Essa consciência, onde ocorre a percepção do mundo,
não é considerada em si mesma; é vista apenas como uma "condição
sine qua non", um meio para um fim;
não se vê nela qualquer relação com a vida nem com a inteligência.
O fato fundamental da natureza, a capacidade de perceber, de estar consciente (de forma não verbal), é, assim, deixado em segundíssimo plano.
Em contrapartida, desenvolve-se sobre essa capacidade o sentido da autoidentidade, com
total aceitação do pensamento como autoridade interior (isto é, aquele que dá as ordens),
consolidando-se assim a noção de ego (eu). Essa aceitação
é a principal faceta do estado de ego como um "eu" racional,
ainda que em permanente conflito e disputando a hegemonia
com as tendências latentes e desejos inconscientes.
Dessa aceitação derivam mil sentimentos, emoções e comportamentos.

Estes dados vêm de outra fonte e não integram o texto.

(* ===== verification/ClientManager.v ===== *)
(** * The client manager ([server/client_manager.h], [server/client_manager.c])

    A connected client is a [client_connection]; its address [cl_loc] is what the
    C pointers to it are, and its [cl_device] is the address of the device list
    entry whose device it uses ([de_loc]), so that the device is always read from
    and written to the list.  Operations that call WinUSB run in [M U], those that
    use the client's socket in [M N], and those that do both in [M (N * U)].

    A client owns a URB handler with its worker thread; the handler's [device]
    pointer is the client's, and [load_device] reads it when the worker runs. *)

From Stdlib Require Import String.
From S2P Require Import Prelude CTypes Format Errors Protocol Net ProtocolIO UsbHost DeviceList.
From S2P Require Import UrbQueue UrbHandler.

(** ** Data *)

Definition MAX_CLIENTS : Z := 16.

Inductive client_state :=
  | CLIENT_STATE_CONNECTED
  | CLIENT_STATE_ATTACHED
  | CLIENT_STATE_DISCONNECTING
  | CLIENT_STATE_DISCONNECTED.

#[export] Instance client_state_eq_dec : EqDecision client_state.
Proof. solve_decision. Defined.

Record client_connection := {
  cl_loc : Z;
  cl_id : Z;
  cl_socket : Z;
  cl_ip_address : bytes;
  cl_port : Z;
  cl_state : client_state;
  cl_attached_busid : bytes;
  cl_device : ptr Z;
  cl_urb_handler : ptr urb_handler;
  cl_worker : worker;
  cl_running : bool;
  cl_connect_time : Z;
  cl_bytes_sent : Z;
  cl_bytes_received : Z;
  cl_urbs_processed : Z;
}.

Record client_manager := {
  cm_clients : list client_connection;
  cm_client_count : Z;
  cm_next_client_id : Z;
  cm_device_list : device_list;
  cm_initialized : bool;
}.

Definition cm_set_list (m : client_manager) (l : device_list) : client_manager := {|
  cm_clients := cm_clients m; cm_client_count := cm_client_count m;
  cm_next_client_id := cm_next_client_id m; cm_device_list := l;
  cm_initialized := cm_initialized m |}.

Definition cm_set_clients (m : client_manager) (cs : list client_connection) (count next_id : Z) :
    client_manager := {|
  cm_clients := cs; cm_client_count := count; cm_next_client_id := next_id;
  cm_device_list := cm_device_list m; cm_initialized := cm_initialized m |}.

(** The assignments made to a client on attaching and detaching. *)
Definition cl_set_attachment (c : client_connection) (busid : bytes) (device : ptr Z)
    (h : ptr urb_handler) (w : worker) (st : client_state) : client_connection := {|
  cl_loc := cl_loc c; cl_id := cl_id c; cl_socket := cl_socket c;
  cl_ip_address := cl_ip_address c; cl_port := cl_port c; cl_state := st;
  cl_attached_busid := busid; cl_device := device; cl_urb_handler := h; cl_worker := w;
  cl_running := cl_running c; cl_connect_time := cl_connect_time c;
  cl_bytes_sent := cl_bytes_sent c; cl_bytes_received := cl_bytes_received c;
  cl_urbs_processed := cl_urbs_processed c |}.

Definition cl_set_handler (c : client_connection) (h : ptr urb_handler) (w : worker) :
    client_connection :=
  cl_set_attachment c (cl_attached_busid c) (cl_device c) h w (cl_state c).

Definition cl_set_stats (c : client_connection) (sent received urbs : Z) : client_connection := {|
  cl_loc := cl_loc c; cl_id := cl_id c; cl_socket := cl_socket c;
  cl_ip_address := cl_ip_address c; cl_port := cl_port c; cl_state := cl_state c;
  cl_attached_busid := cl_attached_busid c; cl_device := cl_device c;
  cl_urb_handler := cl_urb_handler c; cl_worker := cl_worker c;
  cl_running := cl_running c; cl_connect_time := cl_connect_time c;
  cl_bytes_sent := sent; cl_bytes_received := received; cl_urbs_processed := urbs |}.

(** ** Creating and finding clients *)

(** [alloc] is what [calloc] returns. *)
Definition create_client (alloc : ptr Z) (now id socket : Z) (ip_address : ptr bytes) (port : Z) :
    ptr client_connection :=
  match alloc with
  | NULL => NULL
  | Some loc => Some {|
      cl_loc := loc; cl_id := id; cl_socket := socket;
      cl_ip_address := match ip_address with Some ip => copy_str ip 64 | NULL => [] end;
      cl_port := port; cl_state := CLIENT_STATE_CONNECTED; cl_attached_busid := [];
      cl_device := NULL; cl_urb_handler := NULL; cl_worker := W_none; cl_running := false;
      cl_connect_time := now; cl_bytes_sent := 0; cl_bytes_received := 0;
      cl_urbs_processed := 0 |}
  end.

Definition client_manager_init (mutex_result : Z) (manager : ptr client_manager)
    (device_list : device_list) : error_code * ptr client_manager :=
  match manager with
  | NULL => (ERR_INVALID_PARAM, NULL)
  | Some _ =>
      let m ok := Some {| cm_clients := []; cm_client_count := 0; cm_next_client_id := 1;
                          cm_device_list := device_list; cm_initialized := ok |} in
      if negb (mutex_result =? 0) then (ERR_MUTEX_INIT, m false) else (ERR_SUCCESS, m true)
  end.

Por exemplo, ao querer realizar um prazer proibido, ou uma ação condenável,
já nos vem a voz do superego (passando-se por ser nossa) desaconselhando e reprimindo nossa intenção.
Daí segue a revolta, a frustração, o ímpeto ainda maior de realizar o desejo,
e toda a subsequente cadeia de emoções associadas aos eventos seguintes.
Agora, imaginem a quantidade de conteúdos que internalizamos desde o tempo de bebês!
Todos os modelos de conduta, moral, costumes, regras, condenações, ameaças,
toda a cultura da raça, religião, grupos sociais — tudo está guardado em nós,
muitas vezes em conflito com os impulsos internos de prazer de diversos tipos, sobretudo de natureza sexual.
Desejo e culpa, ousadia e medo, crueldade e bondade, vingança e perdão,
selvageria e gentileza — tudo isso se mistura e pronto: está criado nosso eu.
Criado em cima de onde?
da consciência primeva com a qual surge a vida,
fonte da percepção anterior ao verbo, espaço onde ocorre toda a manifestação,
e que é completamente esquecido e ignorado, como se não fosse a base de tudo.